Mobile

Verizon announces “Share Everything” plans — the future of mobile data (sort of)

As more and more of our devices get connected, the problem of figuring out how to manage mobile data and voice looms larger.

Taking a stab at simplifying this process, Verizon Wireless announced its Share Everything plans today, which will allow you to share a single pool of data, voice, and text messages across up to ten tablets, smartphones, and hotspots. Making things even more flexible, Verizon is also offering data-only plans, for when you just want to get a few tablets online, and basic-phone only plans.

The Share Everything plans will launch on June 28, which is also when Verizon will stop offering unlimited data plans for new phones. There have been rumblings that AT&T is working on offering similar shared plans, but Verizon is the first U.S. carrier to actually make them available.

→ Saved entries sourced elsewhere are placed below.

Lemma insert_by_sorted (x : A) (l : list A) :
  StronglySorted (fun a b => before a b = true) l ->
  StronglySorted (fun a b => before a b = true) (insert_by before x l).
Proof.
  induction 1 as [|y l Hs IH Hy]; cbn.
  - repeat constructor.
  - destruct (before x y) eqn:E.
    + constructor; [now constructor|].
      constructor; [exact E|].
      eapply List.Forall_impl; [|exact Hy]. cbn. intros z Hz.
      eapply before_trans; eassumption.
    + constructor; [exact IH|].
      eapply Permutation_Forall; [apply insert_by_Permutation|].
      constructor; [|exact Hy].
      destruct (before_total x y) as [H|H]; [congruence | exact H].
Qed.

Lemma sort_by_sorted (l : list A) :
  StronglySorted (fun a b => before a b = true) (sort_by before l).
Proof.
  induction l as [|x l IH]; cbn.
  - constructor.
  - apply insert_by_sorted, IH.
Qed.
End Sortedness.

End StableSortFacts.

(** Sorting commutes with a map that respects the order. *)
Lemma sort_by_map {A B : Type} (f : A -> B)
  (beforeA : A -> A -> bool) (beforeB : B -> B -> bool) :
  (forall x y, beforeB (f x) (f y) = beforeA x y) ->
  forall l, sort_by beforeB (map f l) = map f (sort_by beforeA l).
Proof.
  intros Hf. induction l as [|x l IH]; [reflexivity|].
  cbn [map sort_by]. rewrite IH. generalize (sort_by beforeA l). clear IH.
  intros s. induction s as [|y s IHs]; [reflexivity|].
  cbn [map insert_by]. rewrite Hf. destruct (beforeA x y); [reflexivity|].
  cbn [map]. now rewrite IHs.
Qed.
(** * The file-structure tree provider (src/extension.ts, class TreeDataProvider)

    A shallow embedding of the tree provider of the extension: the string
    helpers it calls, the host primitives it consumes (the [fs] and [path]
    modules and the notification window), the [FileItem] rows it builds and
    the provider's methods, followed by the properties of the listing and
    of the component/test/story association. *)

From Stdlib Require Import String Ascii List Bool ZArith Lia.
Import ListNotations.
Open Scope string_scope.

(** ** Strings

    Labels and paths are [string]s, a character standing for a code unit.
    The three string methods the provider calls are [includes], [split]
    (always with the separator ["."]) and [indexOf]; they only compare
    units for equality. *)

Module JsString.

(** [s.includes(sub)]: [sub] occurs somewhere in [s]. *)
Fixpoint includes (s sub : string) : bool :=
  if String.eqb (substring 0 (String.length sub) s) sub then true
  else match s with
       | EmptyString => false
       | String _ rest => includes rest sub
       end.

(** [hay.indexOf(needle)]: the least position at which [needle] occurs in
    [hay], or [-1].  [pos] is the position of the head of [hay] in the
    string the search started from. *)
Fixpoint indexOf_from (hay needle : string) (pos : Z) : Z :=
  if String.eqb (substring 0 (String.length needle) hay) needle then pos
  else match hay with
       | EmptyString => (-1)%Z
       | String _ rest => indexOf_from rest needle (pos + 1)%Z
       end.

Verizon’s Share Everything plans start at $50 for 1 gigabyte of data, plus unlimited voice and texts, and reach up to 10GB of data for $100. That may sound like a good start, but you also have to pay quite a bit per device: Smartphones cost $40 per device, basic phones cost $30, laptops and netbooks cost $20, and tablets cost $10.

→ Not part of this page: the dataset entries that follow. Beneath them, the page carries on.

(** C8.  The selector always returns, and what it returns is [(p, 0)] with
    [p] non-empty, [(None, 1)] or [(None, -1)]; so the path is present
    exactly when the status is 0, and the status is 0, 1 or -1. *)
Theorem selector_result_shape env prompt file_type initial_dir st :
  exists r,
    fst (get_native_dialog_selection env prompt file_type initial_dir st)
      = Ok r /\
    ((exists p, p <> "" /\ r = (Some p, 0)) \/ r = (None, 1) \/ r = (None, -1)) /\
    (is_Some (fst r) <-> snd r = 0) /\
    (snd r = 0 \/ snd r = 1 \/ snd r = -1).
Proof.
  assert (Hshape : forall r : option string * Z,
             (exists p, p <> "" /\ r = (Some p, 0)) \/ r = (None, 1)
             \/ r = (None, -1) ->
             ((exists p, p <> "" /\ r = (Some p, 0)) \/ r = (None, 1)
              \/ r = (None, -1)) /\
             (is_Some (fst r) <-> snd r = 0) /\
             (snd r = 0 \/ snd r = 1 \/ snd r = -1)).
  { intros r Hr. split; [exact Hr |].
    destruct Hr as [(p & _ & ->) | [-> | ->]]; simpl.
    - split; [split; eauto | auto].
    - split; [| auto]. split; [intros [? ?] |]; discriminate.
    - split; [| auto]. split; [intros [? ?] |]; discriminate. }
  destruct (String.eqb_spec (os_name env) "posix") as [Hposix | Hother].
  - destruct (fst (dialog_command env prompt file_type initial_dir)) eqn:Hfound.
    + rewrite selector_runs_helper by assumption.
      rewrite helper_result_mapping.
      destruct (fst (run_process env _ (fs st))) as [e | process].
      * eexists; split; [reflexivity |]. apply Hshape. auto.
      * cbv zeta.
        destruct (returncode process =? 0); simpl.
        -- destruct (PyStr.truthy (PyStr.strip (stdout process))) eqn:Hout.
           ++ eexists; split; [reflexivity |]. apply Hshape. left.
              eexists; split; [| reflexivity]. by apply truthy_true.
           ++ destruct (returncode process =? 1);
                (eexists; split; [reflexivity |]); apply Hshape; auto.
        -- destruct (returncode process =? 1);
             (eexists; split; [reflexivity |]); apply Hshape; auto.
    + unfold get_native_dialog_selection.
      rewrite Hposix. simpl.
      destruct (dialog_command env prompt file_type initial_dir)
        as [found command].
      simpl in Hfound. subst found. simpl.
      eexists; split; [reflexivity |]. apply Hshape. auto.
  - rewrite selector_unavailable_without_helper by auto. simpl.
    eexists; split; [reflexivity |]. apply Hshape. auto.
Qed.

(** ** The handler of the run button *)

(** One call of [_log_message] adds one chunk and leaves the log
    disabled, whatever state the widget was in. *)
Lemma log_message_spec message tag st :
  _log_message message tag st =
  (Ok tt,
   set_output_log
     (mkTextbox disabled
        (tb_chunks (output_log st) ++ [(message +:+ PyStr.newline, tag)]))
     st).
Proof. reflexivity. Qed.

(** The three ways [run_dumper] gives up, and the one way it goes on. *)
Lemma run_dumper_unfilled st :
  all_filled (exec_entry st) (meta_entry st) (output_entry st) = false ->
  run_dumper st = _log_message "Error: All fields must be filled!" (Some red) st.
Proof. intros H. unfold run_dumper, bind, get. rewrite H. reflexivity. Qed.

Lemma run_dumper_no_executable st :
  all_filled (exec_entry st) (meta_entry st) (output_entry st) = true ->
  Fs.exists_ (exec_entry st) (fs st) = false ->
  run_dumper st =
  _log_message ("Error: Executable file not found at '" +:+ exec_entry st
                +:+ "'") (Some red) st.
Proof.
  intros Hall Hexec. unfold run_dumper, bind, get, os_path_exists.
  rewrite Hall. simpl. rewrite Hexec. reflexivity.
Qed.

Lemma run_dumper_no_metadata st :
  all_filled (exec_entry st) (meta_entry st) (output_entry st) = true ->
  Fs.exists_ (exec_entry st) (fs st) = true ->
  Fs.exists_ (meta_entry st) (fs st) = false ->
  run_dumper st =
  _log_message ("Error: Metadata file not found at '" +:+ meta_entry st
                +:+ "'") (Some red) st.
Proof.
  intros Hall Hexec Hmeta. unfold run_dumper, bind, get, os_path_exists.
  rewrite Hall. simpl. rewrite Hexec. simpl. rewrite Hmeta. reflexivity.
Qed.

Lemma run_dumper_passes st :
  all_filled (exec_entry st) (meta_entry st) (output_entry st) = true ->
  Fs.exists_ (exec_entry st) (fs st) = true ->
  Fs.exists_ (meta_entry st) (fs st) = true ->
  run_dumper st =
  thread_start target_run_dumper_async
    (set_output_log (mkTextbox disabled []) (set_run_button disabled st)).
Proof.
  intros Hall Hexec Hmeta. unfold run_dumper, bind, get, os_path_exists.
  rewrite Hall. simpl. rewrite Hexec. simpl. rewrite Hmeta. reflexivity.
Qed.

(** C3.  When one of the three fields is empty, [run_dumper] starts no
    thread and adds exactly one entry to the log, the red "all fields must
    be filled" line; the button, the callback queue, the file tree and the
    list of system calls are as they were. *)
Theorem run_dumper_rejects_empty_field st :
  exec_entry st = "" \/ meta_entry st = "" \/ output_entry st = "" ->
  exists st',
    run_dumper st = (Ok tt, st') /\
    threads st' = threads st /\
    tb_chunks (output_log st') =
      tb_chunks (output_log st)
        ++ [("Error: All fields must be filled!" +:+ PyStr.newline, Some red)] /\
    run_button st' = run_button st /\
    after_queue st' = after_queue st /\
    calls st' = calls st /\
    fs st' = fs st.
Proof.
  intros H. apply all_filled_false in H.
  rewrite run_dumper_unfilled by exact H. rewrite log_message_spec.
  eexists. split; [reflexivity |]. simpl. repeat split; reflexivity.
Qed.

Lemma run_dumper_rejects_empty_field_witness :
  (exec_entry Sample.metadata_missing = "" \/
   meta_entry Sample.metadata_missing = "" \/
   output_entry Sample.metadata_missing = "") /\
  threads (exec run_dumper Sample.metadata_missing) = [] /\
  tb_chunks (output_log (exec run_dumper Sample.metadata_missing)) =
    [("Selected executable: /srv/game/GameAssembly.dll" +:+ PyStr.newline,
      Some info);
     ("Error: All fields must be filled!" +:+ PyStr.newline, Some red)].
Proof.
  assert (Hempty : exec_entry Sample.metadata_missing = "" \/
                   meta_entry Sample.metadata_missing = "" \/
                   output_entry Sample.metadata_missing = "")
    by (right; left; reflexivity).
  split; [exact Hempty |].
  destruct (run_dumper_rejects_empty_field Sample.metadata_missing Hempty)
    as (st' & Hrun & Hthreads & Hlog & _).
  unfold exec. rewrite Hrun. simpl. split; [exact Hthreads | exact Hlog].
Defined.



(** An existing directory passes the existence test. *)
Lemma isdir_exists (p : string) (t : gmap (list string) node) :
  Fs.isdir p t = true -> Fs.exists_ p t = true.
Proof.
  unfold Fs.isdir, Fs.exists_. destruct (PyStr.truthy p); [| discriminate].
  destruct (Fs.node_at t (Fs.resolve p)) as [[] |]; simpl; congruence.
Qed.

(** C10.  The pre-checks of [run_dumper] test existence and not the kind
    of entry: with the three fields filled, whenever each of the
    executable and metadata paths names an existing directory or passes
    [os.path.exists], so in particular when one or both of them name a
    directory rather than a regular file, validation passes, the button is
    disabled and the worker thread is started. *)
Theorem run_dumper_accepts_directories st :
  exec_entry st <> "" -> meta_entry st <> "" -> output_entry st <> "" ->
  Fs.isdir (exec_entry st) (fs st) = true \/
  Fs.exists_ (exec_entry st) (fs st) = true ->
  Fs.isdir (meta_entry st) (fs st) = true \/
  Fs.exists_ (meta_entry st) (fs st) = true ->
  fst (run_dumper st) = Ok tt /\
  threads (exec run_dumper st) = threads st ++ [target_run_dumper_async] /\
  run_button (exec run_dumper st) = disabled.
Proof.
  intros He Hm Ho Hexec Hmeta.
  assert (Hall : all_filled (exec_entry st) (meta_entry st) (output_entry st)
                 = true) by (apply all_filled_true; auto).
  assert (Hexec' : Fs.exists_ (exec_entry st) (fs st) = true)
    by (destruct Hexec as [H | H]; [apply isdir_exists |]; exact H).
  assert (Hmeta' : Fs.exists_ (meta_entry st) (fs st) = true)
    by (destruct Hmeta as [H | H]; [apply isdir_exists |]; exact H).
  unfold exec. rewrite run_dumper_passes by assumption.
  simpl. repeat split; reflexivity.
Qed.

(** The executable field names the game directory, the metadata field
    the same directory with a separator at the end: the worker is
    started. *)
Lemma run_dumper_accepts_directories_witness :
  Fs.isdir "/srv/game" Sample.tree = true /\
  Fs.isdir "/srv/game/" Sample.tree = true /\
  threads (exec run_dumper
             (mkState "/srv/game" "/srv/game/" "/srv/out/dump" normal
                Sample.fresh_log Sample.tree [] [] [] []))
    = [target_run_dumper_async].
Proof.
  split; [reflexivity |]. split; [reflexivity |].
  apply (run_dumper_accepts_directories
           (mkState "/srv/game" "/srv/game/" "/srv/out/dump" normal
              Sample.fresh_log Sample.tree [] [] [] []));
    solve [discriminate | left; reflexivity].
Defined.

(** ** Creating the output directory *)

Lemma node_at_snoc (t : gmap (list string) node) base seg :
  Fs.node_at t (base ++ [seg]) = t !! (base ++ [seg]).
Proof. destruct base; reflexivity. Qed.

If you’re planning to put all of the devices in your household into the Share Everything plan, the costs can scale quickly. Even worse, it’s not necessarily cheaper than juggling several individual plans. For example, putting together two smartphones and one basic phone on a 4GB shared data plan would cost you $180 per month.

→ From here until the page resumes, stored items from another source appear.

(** * Gohan: transaction contract, the script-facing sync bridge and the CLI template helpers

    Shallow embedding of [db/transaction/transaction.go], of the
    [gohan_sync_fetch] / [gohan_sync_watch] builtins of the otto extension
    (the [sync.go] file of [extension/otto]), of parts of
    [extension/otto/gohan_core.go] and of [cli/template.go]. *)

From stdpp Require Import base gmap strings list pretty.
From Stdlib Require Import ZArith Ascii.

Open Scope string_scope.
Set Warnings "-register-all".

(** ** Go values stored behind [interface{}] *)

(** [transaction.Type] is a Go named string type; Rocq reserves the name
    [Type], so it is [IsoType] here. *)
Record IsoType := MkIsoType { iso_str : string }.

(** A dynamically typed Go value, as held by a [map[string]interface{}]. *)
Inductive GoValue :=
  | GoType (t : IsoType)
  | GoString (s : string)
  | GoInt (z : Z)
  | GoBool (b : bool)
  | GoNil.

(** A Go call either returns or panics. *)
Inductive GoResult (A : Type) :=
  | Returns (a : A)
  | Panics (msg : string).
Arguments Returns {A} a.
Arguments Panics {A} msg.

Module Transaction.

(** The four [Type] constants of [transaction.go]. *)
Definition ReadUncommited : IsoType := MkIsoType "READ UNCOMMITTED".
Definition ReadCommited : IsoType := MkIsoType "READ COMMITTED".
Definition RepeatableRead : IsoType := MkIsoType "REPEATABLE READ".
Definition Serializable : IsoType := MkIsoType "Serializable".

(** [LockPolicy] ([iota] constants). *)
Inductive LockPolicy := LockRelatedResources | SkipRelatedResources.

(** [ResourceState]. *)
Record ResourceState := {
  ConfigVersion : Z;
  StateVersion : Z;
  Error : string;
  State : string;
  Monitoring : string
}.

(** The part of [schema.Schema] read by [GetIsolationLevel]: its
    [IsolationLevel map[string]interface{}] field. A nil map reads as
    the empty map. *)
Record Schema := { IsolationLevel : gmap string GoValue }.

(** [Filter map[string]interface{}]. *)
Abbreviation Filter := (gmap string GoValue).

(** Go's checked type assertion [level.(Type)]: it panics unless the
    dynamic type of the value is [Type]. *)
Definition assert_Type (v : GoValue) : GoResult IsoType :=
  match v with
  | GoType t => Returns t
  | _ => Panics "interface conversion: interface {} is not transaction.Type"
  end.

(** [GetIsolationLevel]. *)
Definition GetIsolationLevel (s : Schema) (action : string) : GoResult IsoType :=
  match IsolationLevel s !! action with
  | None =>
      if String.eqb action "read" then Returns RepeatableRead
      else Returns Serializable
  | Some level => assert_Type level
  end.

(** [IDFilter]. *)
Definition IDFilter (ID : GoValue) : Filter := {[ "id" := ID ]}.

(** The schema of the examples below: a [create] override stored as a
    plain string, a [read] override stored as a [Type]. *)
Definition string_override_schema : Schema :=
  {| IsolationLevel := <["read" := GoType ReadCommited]>
                         {["create" := GoString "SERIALIZABLE"]} |}.

End Transaction.

(** ** Transaction lifecycle *)

Module TxLifecycle.

(** Error kinds of the transaction contract. *)
Inductive TxError :=
  | NotFound
  | ConstraintViolation
  | LockConflict
  | TransactionClosed
  | BackendError (msg : string).

(** Lifecycle phases: Open, Committed, Closed. *)
Inductive TxPhase := Open | Committed | Closed.

(** The operations of the [Transaction] interface, by name. *)
Inductive TxOp :=
  | OpCreate | OpUpdate | OpDelete | OpFetch | OpList
  | OpLockFetch | OpLockList | OpStateFetch | OpStateUpdate
  | OpQuery | OpCommit | OpClose.

Section Lifecycle.

(** What the backing store answers to an operation issued before the
    transaction is closed, given the operations already run on the
    handle: [None] is success. Left abstract: any backend. *)
Variable backend : list TxOp -> TxPhase -> TxOp -> option TxError.

(** Modelled from the spec: the concrete implementations of the
    [Transaction] interface (the SQL-backed and in-memory adapters) are
    not in the sources. Per the spec, [Close] is idempotent and moves any
    phase to Closed; [Commit] from Open moves to Committed when the store
    accepts it; any operation invoked after [Close] (including [Commit])
    fails with [TransactionClosed]; otherwise the backend answers. *)
Definition tx_step (hist : list TxOp) (p : TxPhase) (op : TxOp)
  : TxPhase * option TxError :=
  match p, op with
  | Closed, OpClose => (Closed, None)
  | Closed, _ => (Closed, Some TransactionClosed)
  | _, OpClose => (Closed, None)
  | Open, OpCommit =>
      match backend hist Open OpCommit with
      | None => (Committed, None)
      | Some e => (Open, Some e)
      end
  | _, _ => (p, backend hist p op)
  end.

(** [Closed()]. *)
Definition tx_Closed (p : TxPhase) : bool :=
  match p with Closed => true | _ => false end.

(** Runs a sequence of operations on a handle, returning the final phase
    and the result of each operation. *)
Fixpoint tx_run (hist : list TxOp) (p : TxPhase) (ops : list TxOp)
  : TxPhase * list (option TxError) :=
  match ops with
  | [] => (p, [])
  | op :: rest =>
      let '(p', r) := tx_step hist p op in
      let '(pf, rs) := tx_run (hist ++ [op]) p' rest in
      (pf, r :: rs)
  end.

End Lifecycle.

End TxLifecycle.

(** ** The otto sync builtins *)

Module SyncBridge.

(** Values as the script VM sees them. Objects are listed by field. *)
Inductive OttoValue :=
  | OVUndefined
  | OVNull
  | OVBool (b : bool)
  | OVNumber (n : Z)
  | OVString (s : string)
  | OVArray (xs : list OttoValue)
  | OVObject (fields : list (string * OttoValue)).

(** [sync.Event]. *)
Record Event := {
  Action : string;
  Key : string;
  Data : OttoValue;
  Revision : Z
}.

(** [sync.Node]. *)
Inductive Node := MkNode {
  NKey : string;
  NValue : string;
  NRevision : Z;
  NChildren : list Node
}.

(** [convertSyncEvent], followed by [vm.ToValue] (total on these maps). *)
Definition convertSyncEvent (e : Event) : OttoValue :=
  OVObject [("action", OVString (Action e)); ("key", OVString (Key e));
            ("data", Data e); ("revision", OVNumber (Revision e))].

(** [convertSyncNode] and [convertSyncNodes]. *)
Fixpoint convertSyncNode (n : Node) : OttoValue :=
  match n with
  | MkNode k v r cs =>
      OVObject [("key", OVString k); ("value", OVString v);
                ("revision", OVNumber r);
                ("children", OVArray (map convertSyncNode cs))]
  end.

(** [vm.ToValue(map[string]interface{}{})]. *)
Definition emptyObject : OttoValue := OVObject [].

(** What a builtin call does, in order. [EThrow] is
    [ThrowOttoException]: the script sees a catchable exception and the
    Go call unwinds, so the [return otto.NullValue()] written after each
    throw is never reached. [EPanic] is a Go runtime panic. *)
Inductive Effect :=
  | EThrow (msg : string)
  | EPanic (msg : string)
  | ESpawnFetch (path : string)
  | ESpawnWatch (path : string) (revision : Z)
  | EStartTimer (timeoutMsec : Z)
  | ESendStop
  | ECallInterrupt
  | EReturn (v : OttoValue).

(** The effects that reach the store or the network. *)
Definition is_io (e : Effect) : bool :=
  match e with
  | ESpawnFetch _ | ESpawnWatch _ _ => true
  | _ => false
  end.

(** [call.Argument(i)]: [undefined] past the end of the list. *)
Definition Argument (args : list OttoValue) (i : nat) : OttoValue :=
  nth i args OVUndefined.

(** Modelled from the spec: [VerifyCallArguments] is not in the sources;
    per the spec an arity mismatch is a caller-visible argument error
    raised before any I/O. [Some msg] is the exception it throws. *)
Definition VerifyCallArguments (args : list OttoValue) (name : string)
  (expected : nat) : option string :=
  if Nat.eqb (length args) expected then None
  else Some ("Unexpected number of arguments in " ++ name ++ " call").

(** Modelled from the spec: [GetString] is not in the sources; it accepts
    exactly the string values. [None] is its error. *)
Definition GetString (v : OttoValue) : option string :=
  match v with OVString s => Some s | _ => None end.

Verizon already offers family plans that can end up being cheaper than its Share Everything plans, but they have lots of options and can be more confusing than the simpler pooled data plans. With Share Everything, you don’t have to worry about counting minutes or text messages, and it’s relatively simple to add new devices onto your data pool.

Simplicity will likely be Share Everything’s big selling point. It’ll be easier for Verizon employees to coax customers into larger plans — since they can clearly show how much each device is going to cost — and it could also help convince consumers to snap up connected tablets.